3. THE POLITICAL CONTEXT IS DIFFERENT, AND SO ARE THE POLICY AIMS
Indiana’s top two Republican legislators denied on Monday that SB 101 was a consolation prize for social conservatives after a failed effort to ban gay marriage in the state. They also said it wasn’t intended to have anything to do with denying services to gays and lesbians.
The other side sees things differently, but it’s clear that the context was different when Bill Clinton signed the federal bill—proposed by then-congressman Chuck Schumer, now a longtime Democratic senator from New York—into law in 1993.
The 1993 law is seen as a response to a 1989 Supreme Court ruling, Employment Division v. Smith, against two Native American drug-rehab counselors who had taken peyote, defending that action by saying it was in keeping with their religion.
That ruling, Pizer said, led to a liberal-supported push to for a “religious freedom” law that would protect the exercise of minority religions. The focus was not Christianity, necessarily.

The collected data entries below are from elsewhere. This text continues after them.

(** The whole of the panel's memory. *)
Definition shows (rows : Z -> list Z) (p : P) : Prop :=
  forall q x, 0 <= q < 8 -> 0 <= x < 132 -> ddram p q x = get (rows q) x.

Lemma does_all_pages rows evs :
  (forall q, 0 <= q < 8 -> length (rows q) = 132%nat /\ Forall is_u8 (rows q)) ->
  evs = flat_map (fun page => lcd_drv_set_page_col (Z.of_nat page) 0 ++
          lcd_drv_write_data_buf (rows (Z.of_nat page)) LCD_COLS) (seq 0 (Z.to_nat LCD_PAGES)) ->
  exists f : P -> P, sends edge evs f /\ forall p, awaits p = false ->
  awaits (f p) = false /\ mode (f p) = mode p /\ shows rows (f p).
Proof.
  intros Hrows ->. destruct (does_pages rows 8 ltac:(lia) Hrows) as (upd & (f & Hs & Hf) & Hu). exists f. split; [exact Hs |].
  intros p Hp. destruct (Hf p Hp) as (? & ? & Hd). split_and!; [done.. |]. intros q x Hq Hx. rewrite Hd. by apply Hu.
Qed.

Lemma does_picture buf tile_width fb :
  Forall is_u8 buf -> 0 <= tile_width < 8192 ->
  let fb' := snd (u8g2_port_flush_buffer buf tile_width fb) in
  (forall x y, 0 <= x < 132 -> 0 <= y < 64 -> fb_pixel fb' x (Z.lxor y 24) = buf_pixel buf (8 * tile_width) x y) /\
  exists f : P -> P, sends edge (fst (u8g2_port_flush_buffer buf tile_width fb)) f /\ forall p, awaits p = false ->
  awaits (f p) = false /\ mode (f p) = mode p /\ shows (row fb') (f p).
Proof.
  intros Hb Ht. pose proof (copied_picture buf tile_width fb Hb Ht) as Hc. unfold u8g2_port_flush_buffer.
  destruct (u8g2_copy_to_lcd_fb buf tile_width fb) as [writes fb']. destruct Hc as (-> & Hok & Hpix).
  cbn [fst snd]. split; [exact Hpix |]. apply does_all_pages; [intros q Hq; by apply row_ok |].
  unfold lcd_fb_flush. rewrite !flat_map_concat_map, map_map. done.
Qed.

(** ** Start-up *)

(** The commands between reset and clearing. *)
Definition setup_cmds : list event :=
  lcd_drv_write_cmd 0xA2 ++ lcd_drv_write_cmd 0xA0 ++ lcd_drv_write_cmd 0xC0 ++ lcd_drv_write_cmd 0x40 ++
  lcd_drv_write_cmd 0x27 ++ (lcd_drv_write_cmd 0x81 ++ lcd_drv_write_cmd 0x28) ++
  (lcd_drv_write_cmd 0xF8 ++ lcd_drv_write_cmd 0x01) ++ lcd_drv_write_cmd 0x2F ++ [DelayMs 120] ++
  lcd_drv_write_cmd 0xA6 ++ lcd_drv_write_cmd 0xA4.

Lemma init_seq_parts : lcd_drv_init_seq = [DelayMs 10] ++ lcd_reset ++ setup_cmds ++ lcd_clear ++ lcd_drv_write_cmd 0xAF.
Proof. unfold lcd_drv_init_seq, setup_cmds. by rewrite <- !app_assoc. Qed.

Lemma does_setup : exists g upd, does setup_cmds g upd /\ forall m, g m = mk_panel_mode (m_on m) false false true.
Proof.
  do 2 eexists. split.
  - unfold setup_cmds.
    repeat lazymatch goal with
      | |- does (lcd_drv_write_cmd 0x81 ++ _) _ _ => apply does_argument; [apply (bool_decide_unpack _); by vm_compute | by vm_compute]
      | |- does (lcd_drv_write_cmd 0xF8 ++ _) _ _ => apply does_argument; [apply (bool_decide_unpack _); by vm_compute | by vm_compute]
      | |- does (_ ++ _) _ _ => eapply does_app
      | |- does (lcd_drv_write_cmd _) _ _ => apply does_simple; apply (bool_decide_unpack _); by vm_compute
      | |- does [DelayMs _] _ _ => apply does_nothing, sends_delay
      end.
  - intros m. reflexivity.
Qed.

Definition init_pins : list event :=
  lcd_drv_ctrl_pins_init ++ lcd_drv_spi_hw_init ++ lcd_csn_set false ++ lcd_a0_set true ++ lcd_backlight_off.

Lemma init_pins_idle r : idle (P := P) (rx_run edge init_pins r).
Proof.
  unfold init_pins.
  destruct r as [sel a0 sck sda bits p]. rewrite !rx_run_app. destruct sel, sck, edge; try done.
  cbn. unfold rx_bit. case_match; done.
Qed.

Lemma sends_reset : sends edge lcd_reset (panel_reset (P := P)).
Proof. intros [sel a0 sck sda bits p] (Hsel & Hsck & Hbits). cbn in Hsel, Hsck, Hbits. by subst. Qed.

Definition lit : panel_mode := mk_panel_mode true false false true.

Lemma init_spec r : let r' := rx_run edge (snd lcd_drv_init) r in
  idle r' /\ awaits (r_panel r') = false /\ mode (r_panel r') = lit /\ shows (fun _ => zeros 132) (r_panel r').
Proof.
  destruct does_setup as (g & upd & (f1 & Hs1 & H1) & Hg).
  destruct (does_all_pages (fun _ => zeros 132) lcd_clear) as (f2 & Hs2 & H2);
    [intros; split; [done | by apply Forall_replicate] | done |].
  destruct (does_simple 0xAF) as (f3 & Hs3 & H3); [apply (bool_decide_unpack _); by vm_compute |].
  assert (sends edge lcd_drv_init_seq (fun p => f3 (f2 (f1 (panel_reset p))))) as Hs.
  { rewrite init_seq_parts. apply (sends_app edge _ _ (fun p => p) (fun p => f3 (f2 (f1 (panel_reset p)))) (sends_delay edge 10)).
    apply (sends_app edge _ _ _ (fun p => f3 (f2 (f1 p))) sends_reset).
    apply (sends_app edge _ _ _ (fun p => f3 (f2 p)) Hs1). exact (sends_app edge _ _ _ _ Hs2 Hs3). }
  assert (snd lcd_drv_init = init_pins ++ lcd_drv_init_seq) as -> by (unfold init_pins; by rewrite <- !app_assoc).
  cbv zeta. rewrite rx_run_app. destruct (Hs _ (init_pins_idle r)) as [Hi ->]. split; [exact Hi |].
  destruct (H1 _ (reset_ready (r_panel (rx_run edge init_pins r)))) as (Hr1 & Hm1 & _).
  destruct (H2 _ Hr1) as (Hr2 & Hm2 & Hd2). destruct (H3 _ Hr2) as (Hr3 & Hm3 & Hd3).
  split_and!; [done | by rewrite Hm3, Hm2, Hm1, Hg |]. intros q x Hq Hx. rewrite Hd3. by apply Hd2.
Qed.

(** ** Pictures *)

(** The pixel of the panel at column [x] and row [y]. *)
Definition panel_pixel (p : P) (x y : Z) : bool := Z.testbit (ddram p (y / 8) x) (7 - y mod 8).

(** The pixels of a u8g2 buffer, and none before the first one. *)
Definition picture_pixel (tile_width : Z) (buf : option (list Z)) (x y : Z) : bool :=
  match buf with Some buf => buf_pixel buf (8 * tile_width) x y | None => false end.

Definition displays (pixel : Z -> Z -> bool) (r : receiver P) : Prop :=
  idle r /\ awaits (r_panel r) = false /\ mode (r_panel r) = lit /\
  forall x y, 0 <= x < 132 -> 0 <= y < 64 -> panel_pixel (r_panel r) x (Z.lxor y 24) = pixel x y.

(** A buffer of [tile_width] tiles by eight pages. *)
Definition picture_ok (tile_width : Z) (buf : list Z) : Prop :=
  Z.of_nat (length buf) = 64 * tile_width /\ Forall is_u8 buf.

Lemma init_displays r : displays (fun _ _ => false) (rx_run edge (snd lcd_drv_init) r).
Proof.
  destruct (init_spec r) as (Hi & Hr & Hm & Hd). split_and!; [done.. |]. intros x y Hx Hy.
  destruct (lxor24 y Hy) as (_ & _ & ?). unfold panel_pixel. rewrite Hd, get_zeros by lia. apply Z.bits_0.
Qed.
(** The samples and input levels that may occur are restricted by [ga] and
    [gi]. *)
Inductive sys_step (ga : adc_device -> Prop) (gi : gpio_regs -> Prop) : run D -> run D -> Prop :=
  | do_adc x d : ADC_TH ∈ s_threads (x_sys x) -> ga d -> sys_step ga gi x (x <| x_sys := adc_turn d (x_sys x) |>)
  | do_io x di : IO_TH ∈ s_threads (x_sys x) -> gi di -> sys_step ga gi x (x <| x_sys := io_turn di (x_sys x) |>)
  | do_power x r p' :
      POWER_TH ∈ s_threads (x_sys x) -> reads (x_sys x) r -> timed (x_clock x) r ->
      svc_power_thread_round r (power_view (x_sys x)) = Some p' ->
      sys_step ga gi x (mk_run (after_power (x_sys x) p') (x_up x) (t_cam r) (since_step p' (t_trans r) (x_since x)))
  | do_led x state : LED_TH ∈ s_threads (x_sys x) ->
      sys_step ga gi x (x <| x_sys := write_pins (app_led_write APP_LED0 state) (x_sys x) |>)
  | do_lcd_start x : LCD_TH ∈ s_threads (x_sys x) -> x_up x = false ->
      sys_step ga gi x (x <| x_sys := write_pins lcd_backlight_on (set_lcd (fun w => snd (svc_lcd_thread_start w)) (x_sys x)) |>
                          <| x_up := true |>)
  | do_lcd x : x_up x = true -> sys_step ga gi x (x <| x_sys := set_lcd (fun w => snd (svc_lcd_thread_round w)) (x_sys x) |>)
  | do_flush x buf tile_width fb : x_up x = true ->
      sys_step ga gi x (x <| x_sys := write_pins (fst (u8g2_port_flush_buffer buf tile_width fb)) (x_sys x) |>)
  | do_rx x blocks size : Forall read_block blocks -> 0 <= size ->
      sys_step ga gi x (x <| x_sys := rx_turn blocks size (x_sys x) |>)
  | do_poll x : UART_CMD_TH ∈ s_threads (x_sys x) -> sys_step ga gi x (x <| x_sys := poll_turn (x_sys x) |>)
  | do_can_rx x node msg t : sys_step ga gi x (x <| x_sys := x_sys x <| s_can := app_can_handle_rx node msg t (s_can (x_sys x)) |> |>)
  | do_can_monitor x t : sys_step ga gi x (x <| x_sys := x_sys x <| s_can := app_can_monitor_pass t (s_can (x_sys x)) |> |>)
  | do_tick x t : sys_step ga gi x (x <| x_sys := set_lcd (fun w => w <| tick := t |>) (x_sys x) |>).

“The general idea on the left was, in order to have equal concern and for people of minority faiths to be able to live in ways consistent with their beliefs,” Pizer said, U.S. laws needed “to have a heightened test that challenges religious-neutral law when they’re applied against people of minority faiths.”
In a later Supreme Court case, that federal law was ruled not to apply in state courts, so states began passing laws of their own.
The gay-rights movement was smaller in those days, and gay marriage was less common and not legally recognized, so the idea of preventing Christian bakers from having to serve cakes at gay weddings wasn’t really on the radar.
"The president himself has said that his views on this have evolved," said Ted Ruger, dean of the University of Pennsylvania Law School, pointing out how dramatically the politics and policies surrounding gay marriage has evolved over the last 10 to 15 years.
"The issue of the wedding photographer, or the wedding-cake maker, was just not an issue until the last five years, so that's the fundamental difference," Ruger said.
In other words, the laws were originally passed for a different policy reason, amid a much different political context.
4. THE INDIANA LAW APPLIES TO PRIVATE DISPUTES
In declining to sign his state's Religious Freedom Restoration Act, Hutchinson pointed out that the bill differed from federal law in that it applied to private disputes, not just governmental action.
Indiana's law is the same way. While other state's RFRA laws make it more difficult for the government to enforce laws when those laws incidentally infringe on religious beliefs, Indiana's applies to disputes between people, or between people and businesses.
Gay-rights advocates make that point, raising the idea that for this reason, Indiana's law more directly applies in cases where a private company denies services to a private individual.
A clause in Indiana's SB 101 states that the law applies "regardless of whether the state or any other governmental entity is a party to the proceeding"--in other words, it could apply in private, civil suits.
Olivia Smith contributed to this report.